When the Flea was half a dozen feet away, he paused. He smelled like leather, and wool, and good, sharp steel. They'd talked earlier, obviously, but this was different. This time there was no Urghul band surrounding them. This time there would be no hiding from the past.

“So,” the Flea said quietly.

“So,” Valyn replied, parrying the syllable with his own.

“Time to talk.”

“We talked this morning.”

“That's not what I mean.”

Valyn shook his head. “You already talked to Gwenna months ago. Gwenna and Annick. I'm sure you heard it all from them.”

“I want to hear it from you.” The Flea didn't raise his voice, but there was something dangerous in the words, something that made Valyn lean back against the tree, his body trying in vain to put a little more space between them. He didn't want to go over it all again, to say it aloud, to explore the dismal chronicle of his own failure, but then, sometimes wanting didn't really come into it. After Finn's death, he owed the other man an explanation. That much, at least, was clear.

He blew out a long breath. “We got to Assare just before dusk—”

“No.”

Valyn hesitated.

“Start earlier,” the Flea said. “Start on the Islands. Why did you leave?”

Valyn shook his head silently, trying to find the words. His life on the Qirins—Ha Lin and Gent, barrel drops and mess hall slop—it all seemed like something from a dream. Worse, when Valyn thought back on himself, on the self he had been before losing his eyes, he barely recognized the man. Valyn the Kettral cadet, the Wing leader—he had died somewhere between the Bone Mountains and Andt-Kyl. What he had become, he had no idea.

“There was a conspiracy…,” he managed finally.

It was a twisted, tortuous tale, but it didn't take long to tell it: how Balendin had killed Ha Lin, had tried to murder Valyn himself; how the Aedolians had come for Kaden; how Valyn's rage at the
kenarang
had blinded him to all the rest; how he had sat atop the tower in Andt-Kyl while his friends fought, while they died. He'd lived every detail of the story over and over, waking and in nightmare, but it was another thing to say the words aloud, and when he finished, he was trembling. If he hadn't been sitting already, his back pressed up against a huge hemlock, he thought he might collapse.

“It's no easy thing,” the Flea said finally, “losing a Wingmate.”

It seemed a strange thing to focus on, after all the rest. After all the talk of Csestriim gates and imperial treachery, Valyn hadn't expected the man to return to the simple fact of a soldier fighting, dying. That was what soldiers did, after all. It was the least of the tale.

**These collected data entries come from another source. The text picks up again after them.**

Lemma send_event_run s x r i0 : xsys_ok params s -> quiet s -> rec_of x s = Some r -> fd_node r = true -> destroying r = false ->
  (Z.testbit (xp_flags (xp_refs r)) 1 = true -> exists q, xioq_send r = Some q /\ send_ioqs (chs (xw s)) !! q = Some i0) ->
  let r1 := with_flags r 1 (not_initial r) in
  exists o w,
    (flags <- postclear_flags x SVC_XPRT_FLAG_ADDED_SEND ;;
     r' <- get_xprt x ;;
     if bool_decide (1 < xp_refcnt (xp_refs r')) && flag flags SVC_XPRT_FLAG_ADDED_SEND && negb (flag flags SVC_XPRT_FLAG_DESTROYED) then
       busy <- (q <- need (xioq_send r) ;; i <- get_send_ioq q ;; set_send_ioq q (true, snd i) ;; ret (fst i)) ;;
       if (busy : bool) then svc_release x ;; ret None else q <- need (xioq_send r) ;; set_send_ioq q (true, Some x) ;; ret (Some (WSend x q))
     else svc_release x ;; ret None) (wput x r1 (queue (xw s)) (xw s)) = Some (o, w) /\
    match o with
    | None => xsys_ok params (mk_xsys w (held s))
    | Some k => Z.testbit (xp_flags (xp_refs r)) 1 = true /\ (exists q, k = WSend x q /\ xioq_send r = Some q /\ send_ioqs (chs w) !! q = Some (true, Some x)) /\
        fst i0 = false /\ xsys_ok params (holding x (S (hold x s)) s w)
    end.
Proof.
  intros Hs Hq Hr Hn Hd Hsend r1. destruct (counted s x r Hs Hq Hr Hn) as (Hf & Hl & Hc & Hok).
  set (f2 := Z.ldiff (not_initial r) SVC_XPRT_FLAG_ADDED_SEND). set (r2 := with_flags r 1 f2).
  assert (Z.testbit f2 5 = Z.testbit (xp_flags (xp_refs r)) 5) as H5 by (by apply two_clear).
  assert (Z.testbit f2 6 = Z.testbit (xp_flags (xp_refs r)) 6) as H6 by (by apply two_clear).
  rewrite (bind_run _ _ _ _ _ (clear_run x r1 _ _ _ Hf)). change (Z.ldiff (xp_flags (xp_refs r1)) SVC_XPRT_FLAG_ADDED_SEND) with f2.
  change (with_flags r1 0 f2) with (with_flags (with_flags r 1 (not_initial r)) 0 f2). rewrite with_flags_twice. change (1 + 0) with 1. fold r2.
  rewrite (bind_run _ _ _ _ _ (get_wput x r2 _ _ Hf)).
  change (xp_flags (xp_refs r1)) with (not_initial r). rewrite flag_destroyed. rewrite (flag_bit _ 1) by lia. unfold not_initial. rewrite !ldiff_bit by done.
  change (Z.testbit (xp_flags (xp_refs r)) 5) with (destroying r). change (Z.testbit (xp_flags (xp_refs r)) 6) with (releasing r). rewrite Hd, Hl.
  rewrite bool_decide_true by (simpl; lia). rewrite andb_true_r. cbn [andb].
  pose proof (ok_flags s x r f2 Hs Hr Hf Hl H5 H6) as Hsame.
  assert (forall f, svc_release x (on_chs f (wput x r2 (queue (xw s)) (xw s))) = Some (tt, on_chs f (wput x (with_flags r 0 f2) (queue (xw s)) (xw s)))) as Hrel.
  { intros f. change (on_chs f (wput x ?y ?q ?w)) with (wput x y q (on_chs f w)). rewrite release_some by (done || (simpl; lia)). unfold r2. by rewrite with_flags_twice. }
  destruct (Z.testbit (xp_flags (xp_refs r)) 1) eqn:Hb; [|rewrite (bind_run (svc_release x) _ (wput x r2 (queue (xw s)) (xw s)) _ _ (Hrel id)); by eexists _, _].
  destruct (Hsend eq_refl) as (q & -> & Hi). rewrite (bind_run _ _ _ (fst i0) (on_chs (fun c => c <| send_ioqs := <[q := (true, snd i0)]> (send_ioqs c) |>) (wput x r2 (queue (xw s)) (xw s)))).
  2: { unfold need. rewrite (bind_run _ _ _ _ _ eq_refl). by rewrite (bind_run _ _ _ i0 (wput x r2 (queue (xw s)) (xw s))) by (unfold get_send_ioq; cbn [chs wput]; by rewrite Hi). }
  destruct (fst i0) eqn:Hbusy.
  - rewrite (bind_run _ _ _ _ _ (Hrel _)). eexists _, _. split; [reflexivity|]. cbn. by apply (ok_world (mk_xsys (wput x (with_flags r 0 f2) (queue (xw s)) (xw s)) (held s))).
  - unfold need. rewrite (bind_run _ _ _ _ _ eq_refl). eexists _, _. split; [reflexivity|]. cbv beta iota. split; [done|]. split; [|split; [done|]].
    + exists q. split_and!; [done|done|]. cbn. by rewrite lookup_insert_eq.
    + eapply (ok_holding_world s x _ (wput x r2 (queue (xw s)) (xw s))); [|done|done]. apply (put_ok params s x r); [done..|].
      replace (S (hold x s)) with (Z.to_nat (Z.of_nat (hold x s) + 1)) by lia. apply with_flags_ok; [done..|lia|lia].
Qed.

And yet it was Laith's death, Valyn realized with a cold shock, that remained lodged inside him like a poisoned arrowhead the medics had been unable to pull free. He'd had moments of success—killing Yurl, making sure Kaden got free—but who were Yurl and Kaden? Strangers. Valyn had slaughtered one and saved the other, but both actions seemed small now, trivial. Laith, on the other hand, had been a friend and a Wingmate, more a brother than Valyn's real brother. And Valyn had left him to die, fighting alone on a bridge.

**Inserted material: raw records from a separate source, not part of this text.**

(* ===== verification/SvcAccept.v ===== *)
(** * Accepting connections

    The listening transport of [svc_vc.c]: [svc_vc_rendezvous] and [makefd_xprt], with
    [__rpc_fd2sockinfo] and [__rpc_sockinfo2netid] of [rpc_generic.c] and the callback of
    the daemon ([src/nfs/nfs_init.cpp]).  Addresses, the sizes of buffers and the options
    of sockets are no part of the state of the event loop and left out. *)
From S2P Require Import Prelude Posix SvcDg EvState SvcXprt SvcXprtProps EvDemo SvcXprtSteps SvcRqst EvRun SvcRqstProps.

Open Scope Z_scope.
Open Scope dnfs_scope.

Definition AF_LOCAL : Z := 1.
Definition SOCK_STREAM : Z := 1.
Definition SOCK_DGRAM : Z := 2.
Definition E_NFILE : Z := 23.
Definition E_MFILE : Z := 24.

(** [enum xprt_stat]. *)
Inductive xprt_stat := XPRT_IDLE | XPRT_MOREREQS | XPRT_SUSPEND | XPRT_DIED | XPRT_DESTROYED.

#[global] Instance xprt_stat_eq : EqDecision xprt_stat.
Proof. solve_decision. Defined.

(** Sockets: [accept] gives an error or a descriptor, [getsockname] the family of the
    address, [getsockopt] the type, or nothing when they fail. *)
Class AcceptHost (E : Type) := {
  e_accept : Z -> E -> (Z + Z) * E;
  e_sockname : Z -> E -> option Z * E;
  e_socktype : Z -> E -> option Z * E }.

Record rpc_sockinfo := mk_si { si_af : Z; si_proto : Z; si_socktype : Z }.

(** The families and protocols of the table; IPv6 is configured, vsock is not. *)
Definition na_cvt : list (Z * Z) :=
  [(AF_INET, IPPROTO_UDP); (AF_INET, IPPROTO_TCP); (AF_INET6, IPPROTO_UDP); (AF_INET6, IPPROTO_TCP); (AF_LOCAL, 0)].

(** Whether there is a name. *)
Definition __rpc_sockinfo2netid (si : rpc_sockinfo) : bool := bool_decide ((si_af si, si_proto si) ∈ na_cvt).

Section Accept.
  Context {E : Type} `{EvHost E} `{AcceptHost E} (params : svc_params).
  Abbreviation EV := (ST (evworld E)).

Definition __rpc_fd2sockinfo (fd : Z) : EV (option rpc_sockinfo) :=
  af <- ask (e_sockname fd) ;;
  match af with
  | None => ret None
  | Some af =>
      type <- ask (e_socktype fd) ;;
      match type with
      | None => ret None
      | Some type =>
          if decide (af <> AF_LOCAL) then
            if decide (type = SOCK_STREAM) then
              ret (Some (mk_si af (if decide (af = AF_INET \/ af = AF_INET6) then IPPROTO_TCP else 0) type))
            else if decide (type = SOCK_DGRAM) then ret (Some (mk_si af IPPROTO_UDP type))
            else ret None
          else ret (Some (mk_si af 0 type))
      end
  end.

He wanted to say all that, to force his own guilt and regret into words. After recounting the whole sick story, however, he found he had no more words to offer. Instead he just shook his head. “We're all going to die one day.”

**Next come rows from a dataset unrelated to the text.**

(** * smartsitemapchecker: a shallow embedding of [sitemap.py]

    The script validates a sitemap hierarchy and probes sampled pages for
    soft-404 content.  Every function of the script talks to the outside
    world (HTTP, the XML and HTML parsers, a headless browser, the file
    system, the logger), so the embedding is a state-and-exception monad
    over a trace of effects; the outside world is a record of oracles that
    answer from the history of effects so far. *)

From Stdlib Require Import String Ascii List ZArith Lia Bool DecimalString.
Import ListNotations.
Open Scope string_scope.
Set Warnings "-register-all".

(** ** Python strings (code points 0 to 255) *)

Module PyString.

(** [str.lower] on one character: the letters A to Z, and the capital
    letters of Latin-1 (U+00C0 to U+00DE without the sign U+00D7). *)
Definition lower_ascii (c : ascii) : ascii :=
  let n := nat_of_ascii c in
  if ((65 <=? n)%nat && (n <=? 90)%nat)
     || ((192 <=? n)%nat && (n <=? 222)%nat && negb (n =? 215)%nat)
  then ascii_of_nat (n + 32) else c.

(** [s.lower()] *)
Fixpoint lower (s : string) : string :=
  match s with
  | EmptyString => EmptyString
  | String c t => String (lower_ascii c) (lower t)
  end.

(** [needle in hay] for two strings. *)
Fixpoint contains (needle hay : string) : bool :=
  String.prefix needle hay ||
  match hay with
  | EmptyString => false
  | String _ t => contains needle t
  end.

(** [x in l] for a list of strings. *)
Definition mem (x : string) (l : list string) : bool :=
  existsb (String.eqb x) l.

“Still,” the Flea replied, his voice low and cold as the night wind. “The day matters.”

Valyn let out a long, shuddering breath. “About Blackfeather Finn,” he said finally. “I didn't…”

He trailed off. The Flea hadn't moved, hadn't even twitched, but the man smelled suddenly of grief, bright red grief twisted with rage, the scent so powerful that for a moment Valyn thought he might choke on it. The man's voice, however, when he finally spoke, was flat, level.

“Tell me about your eyes.”

“No,” Valyn replied. “I have to say this. About Finn…”

He wanted to talk about the fight in Assare, wanted to explain the whole context, how he couldn't have known the Flea's allegiance, how even after he'd decided to trust the other Wing, Pyrre had come out of the darkness. He wanted to explain that her killing wasn't his killing, that he hadn't ordered it, hadn't wanted it.…

“We're done talking about Finn,” the Flea said, cutting into his thoughts. He hadn't raised his voice, but for just a moment Valyn could
see.
The other Wing leader stood a pace away. He'd moved his hand to his belt knife, but his eyes weren't on Valyn. He was looking up between the boughs, as though there were something to read in the night's black bowl. Then, as quickly as it had come, the vision was gone. Valyn suppressed a shudder. Vision meant danger, always and inevitably—mortal danger—as though there were more violence pent up in the Flea's few quiet words than in any number of bared blades. Wind blew down cold out of the north, raising the hairs on Valyn's neck. There had been no threats, no rage, but suddenly he felt certain that death had blown past him, just barely ruffling his hair.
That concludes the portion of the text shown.